L1-Mediated Colon Cancer Cell Metastasis Does Not Require Changes in EMT and Cancer Stem Cell Markers

Aberrant activation of Wnt/beta-catenin signaling is common in most sporadic and inherited colorectal cancer (CRC) cells leading to elevated beta-catenin/TCF transactivation. We previously identified the neural cell adhesion molecule L1 as a target gene of beta-catenin/TCF in CRC cells. Forced expression of L1 confers increased cell motility, invasion, and tumorigenesis, and the induction of human CRC cell metastasis to the liver. In human CRC tissue, L1 is exclusively localized at the invasive front of such tumors in a subpopulation of cells displaying nuclear beta-catenin. We determined whether L1 expression confers metastatic capacities by inducing an epithelial to mesenchymal transition (EMT) and whether L1 cosegregates with cancer stem cell (CSC) markers. We found that changes in L1 levels do not affect the organization or expression of E-cadherin in cell lines, or in invading CRC tissue cells, and no changes in other epithelial or mesenchymal markers were detected after L1 transfection.

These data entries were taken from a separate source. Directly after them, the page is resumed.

Definition chat_server_users_register (registry : chat_server_users_t)
    (username : cptr) (identity_pk : option bytes)
    : chat_server_users_result_t * chat_server_users_t :=
  match identity_pk, username with
  | Some identity_pk, Some name =>
      if negb (chat_username_is_valid username) then (CHAT_SERVER_USERS_ERR_INVALID, registry)
      else if (CHAT_SERVER_MAX_USERS <=? reg_count registry)%nat then
        (CHAT_SERVER_USERS_ERR_FULL, registry)
      else match chat_server_users_find registry username with
           | Some _ => (CHAT_SERVER_USERS_ERR_EXISTS, registry)
           | None =>
               let user := {| user_username := snprintf_buf (CHAT_USERNAME_MAX_LEN + 1) name;
                              user_identity_pk := identity_pk;
                              user_wsi := None;
                              user_session := None;
                              user_online := false |} in
               (CHAT_SERVER_USERS_OK,
                 {| reg_users := <[reg_count registry := user]> (reg_users registry);
                    reg_count := S (reg_count registry) |})
           end
  | _, _ => (CHAT_SERVER_USERS_ERR_INVALID, registry)
  end.

Definition chat_server_users_set_online (registry : chat_server_users_t) (username : cptr)
    (wsi : option wsi_t) (session : option session_ptr)
    : chat_server_users_result_t * chat_server_users_t :=
  match chat_server_users_find_mut registry username with
  | None => (CHAT_SERVER_USERS_ERR_NOT_FOUND, registry)
  | Some i =>
      (CHAT_SERVER_USERS_OK,
        {| reg_users := alter (λ user, {| user_username := user_username user;
                                          user_identity_pk := user_identity_pk user;
                                          user_wsi := wsi;
                                          user_session := session;
                                          user_online := true |}) i (reg_users registry);
           reg_count := reg_count registry |})
  end.

(** The entry after the three assignments of the loop body. *)
Definition user_offline (user : chat_server_user_t) : chat_server_user_t :=
  {| user_username := user_username user;
     user_identity_pk := user_identity_pk user;
     user_wsi := None;
     user_session := None;
     user_online := false |}.

Fixpoint users_offline_from (users : list chat_server_user_t) (wsi : wsi_t)
    (i fuel : nat) : list chat_server_user_t :=
  match fuel with
  | O => users
  | S fuel' =>
      match users !! i with
      | None => users
      | Some user =>
          users_offline_from
            (if bool_decide (user_wsi user = Some wsi) then <[i := user_offline user]> users
             else users)
            wsi (S i) fuel'
      end
  end.

Definition chat_server_users_set_offline_by_wsi (registry : chat_server_users_t)
    (wsi : option wsi_t) : chat_server_users_t :=
  match wsi with
  | None => registry
  | Some wsi =>
      {| reg_users := users_offline_from (reg_users registry) wsi 0 (reg_count registry);
         reg_count := reg_count registry |}
  end.

Definition chat_server_users_result_name (result : chat_server_users_result_t) : string :=
  match result with
  | CHAT_SERVER_USERS_OK => "ok"
  | CHAT_SERVER_USERS_ERR_INVALID => "invalid user"
  | CHAT_SERVER_USERS_ERR_FULL => "user registry full"
  | CHAT_SERVER_USERS_ERR_EXISTS => "user already exists"
  | CHAT_SERVER_USERS_ERR_NOT_FOUND => "user not found"
  end.

(** ** Invariant *)

(** The live entries. *)
Definition users_live (r : chat_server_users_t) : list chat_server_user_t :=
  take (reg_count r) (reg_users r).

(** An entry is either offline with NULL pointers or online with both. *)
Definition user_wf (u : chat_server_user_t) : Prop :=
  chat_username_is_valid (Some (user_username u)) = true
  ∧ len (user_identity_pk u) = crypto_sign_PUBLICKEYBYTES
  ∧ match user_wsi u, user_session u, user_online u with
    | Some _, Some _, true | None, None, false => True
    | _, _, _ => False
    end.

Record users_wf (r : chat_server_users_t) : Prop := {
  wf_array : length (reg_users r) = CHAT_SERVER_MAX_USERS;
  wf_count : (reg_count r ≤ CHAT_SERVER_MAX_USERS)%nat;
  wf_names : NoDup (user_username <$> users_live r);
  wf_live : Forall user_wf (users_live r);
}.

(** ** The directory the registry implements *)

Record entry := { entry_key : bytes; entry_conn : option (wsi_t * session_ptr) }.

Definition user_entry (u : chat_server_user_t) : entry :=
  {| entry_key := user_identity_pk u;
     entry_conn := match user_wsi u, user_session u with
                   | Some w, Some s => Some (w, s)
                   | _, _ => None
                   end |}.

Definition users_abs (r : chat_server_users_t) : gmap bytes entry :=
  list_to_map ((λ u, (user_username u, user_entry u)) <$> users_live r).

(** ** Lemmas *)

Lemma live_lookup r i u :
  users_live r !! i = Some u ↔ reg_users r !! i = Some u ∧ (i < reg_count r)%nat.
Proof.
  unfold users_live. destruct (decide (i < reg_count r)%nat).
  - rewrite lookup_take_lt by done. tauto.
  - rewrite lookup_take_ge by lia. naive_solver.
Qed.

Lemma users_find_from_spec users username i fuel :
  (i + fuel ≤ length users)%nat →
  match users_find_from users username i fuel with
  | Some j => (i ≤ j < i + fuel)%nat ∧ ∃ u, users !! j = Some u ∧ user_username u = username
  | None => ∀ j u, (i ≤ j < i + fuel)%nat → users !! j = Some u → user_username u ≠ username
  end.
Proof.
  revert i; induction fuel as [|fuel IH]; intros i Hlen; cbn [users_find_from]; [lia|].
  destruct (users !! i) as [u|] eqn:Ei; [|apply lookup_ge_None in Ei; lia].
  destruct (streq (user_username u) username) eqn:Es.
  - apply streq_true in Es. split; [lia|]. eauto.
  - apply streq_false in Es. specialize (IH (S i) ltac:(lia)).
    destruct (users_find_from users username (S i) fuel) as [j|].
    + destruct IH as [? ?]. split; [lia|done].
    + intros j u' Hj Hu'. destruct (decide (j = i)) as [->|]; [congruence|].
      apply (IH j u'); [lia|done].
Qed.

Section registry.
Context (r : chat_server_users_t) (Hwf : users_wf r).

Lemma find_Some username j :
  chat_server_users_find r (Some username) = Some j →
  ∃ u, users_live r !! j = Some u ∧ user_username u = username.
Proof using Hwf.
  intros H. unfold chat_server_users_find in H.
  pose proof (users_find_from_spec (reg_users r) username 0 (reg_count r)) as Hs.
  rewrite H in Hs. destruct Hs as [Hj (u & Hu & Hn)].
  { rewrite (wf_array r Hwf). apply Hwf. }
  exists u. split; [|done]. apply live_lookup. split; [done|lia].
Qed.

Lemma find_None username :
  chat_server_users_find r (Some username) = None ↔
  username ∉ user_username <$> users_live r.
Proof using Hwf.
  split.
  - intros H (u & -> & Hin)%list_elem_of_fmap.
    apply list_elem_of_lookup in Hin as [i [Hi Hlt]%live_lookup].
    unfold chat_server_users_find in H.
    pose proof (users_find_from_spec (reg_users r) (user_username u) 0 (reg_count r)) as Hs.
    rewrite H in Hs. eapply Hs; [|split; [lia|exact Hlt]|exact Hi|done].
    rewrite (wf_array r Hwf). apply Hwf.
  - intros Hn. destruct (chat_server_users_find r (Some username)) as [j|] eqn:E; [|done].
    apply find_Some in E as (u & Hu & <-). destruct Hn.
    apply list_elem_of_fmap. exists u. split; [done|]. by eapply list_elem_of_lookup_2.
Qed.

(** The entry at an index is the one the directory holds under its name. *)
Lemma live_abs j u : users_live r !! j = Some u → users_abs r !! user_username u = Some (user_entry u).
Proof using Hwf.
  intros Hu. unfold users_abs. apply elem_of_list_to_map_1.
  - rewrite <- list_fmap_compose. apply Hwf.
  - apply list_elem_of_fmap. exists u. split; [done|]. by eapply list_elem_of_lookup_2.
Qed.

Lemma abs_live name e :
  users_abs r !! name = Some e →
  ∃ j u, users_live r !! j = Some u ∧ user_username u = name ∧ user_entry u = e.
Proof using Hwf.
  intros H%elem_of_list_to_map_2. apply list_elem_of_fmap in H as (u & [= -> ->] & Hin).
  apply list_elem_of_lookup in Hin as [j Hj]. eauto.
Qed.

Lemma abs_None name :
  users_abs r !! name = None ↔ name ∉ user_username <$> users_live r.
Proof using Hwf.
  unfold users_abs. rewrite <- not_elem_of_list_to_map, <- list_fmap_compose. done.
Qed.

Lemma abs_size : size (users_abs r) = reg_count r.
Proof using Hwf.
  unfold users_abs. rewrite map_size_list_to_map.
  - rewrite length_fmap. unfold users_live. rewrite length_take, (wf_array r Hwf).
    pose proof (wf_count r Hwf). lia.
  - rewrite <- list_fmap_compose. apply Hwf.
Qed.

The introduction of major EMT regulators (Slug and Twist) into CRC cell lines reduced the levels of E-cadherin and induced fibronectin and vimentin, but unlike L1, Slug and Twist expression was insufficient for conferring metastasis. In CRC cells L1 did not specifically cosegregate with CSC markers including CD133, CD44, and EpCAM. L1-mediated metastasis required NF-kappa B signaling in cells harboring either high or low levels of endogenous E-cadherin. The results suggest that L1-mediated metastasis of CRC cells does not require changes in EMT and CSC markers and operates by activating NF-kappa beta signaling. Mol Cancer Res; 9(1); 14-24. (C) 2010 AACR.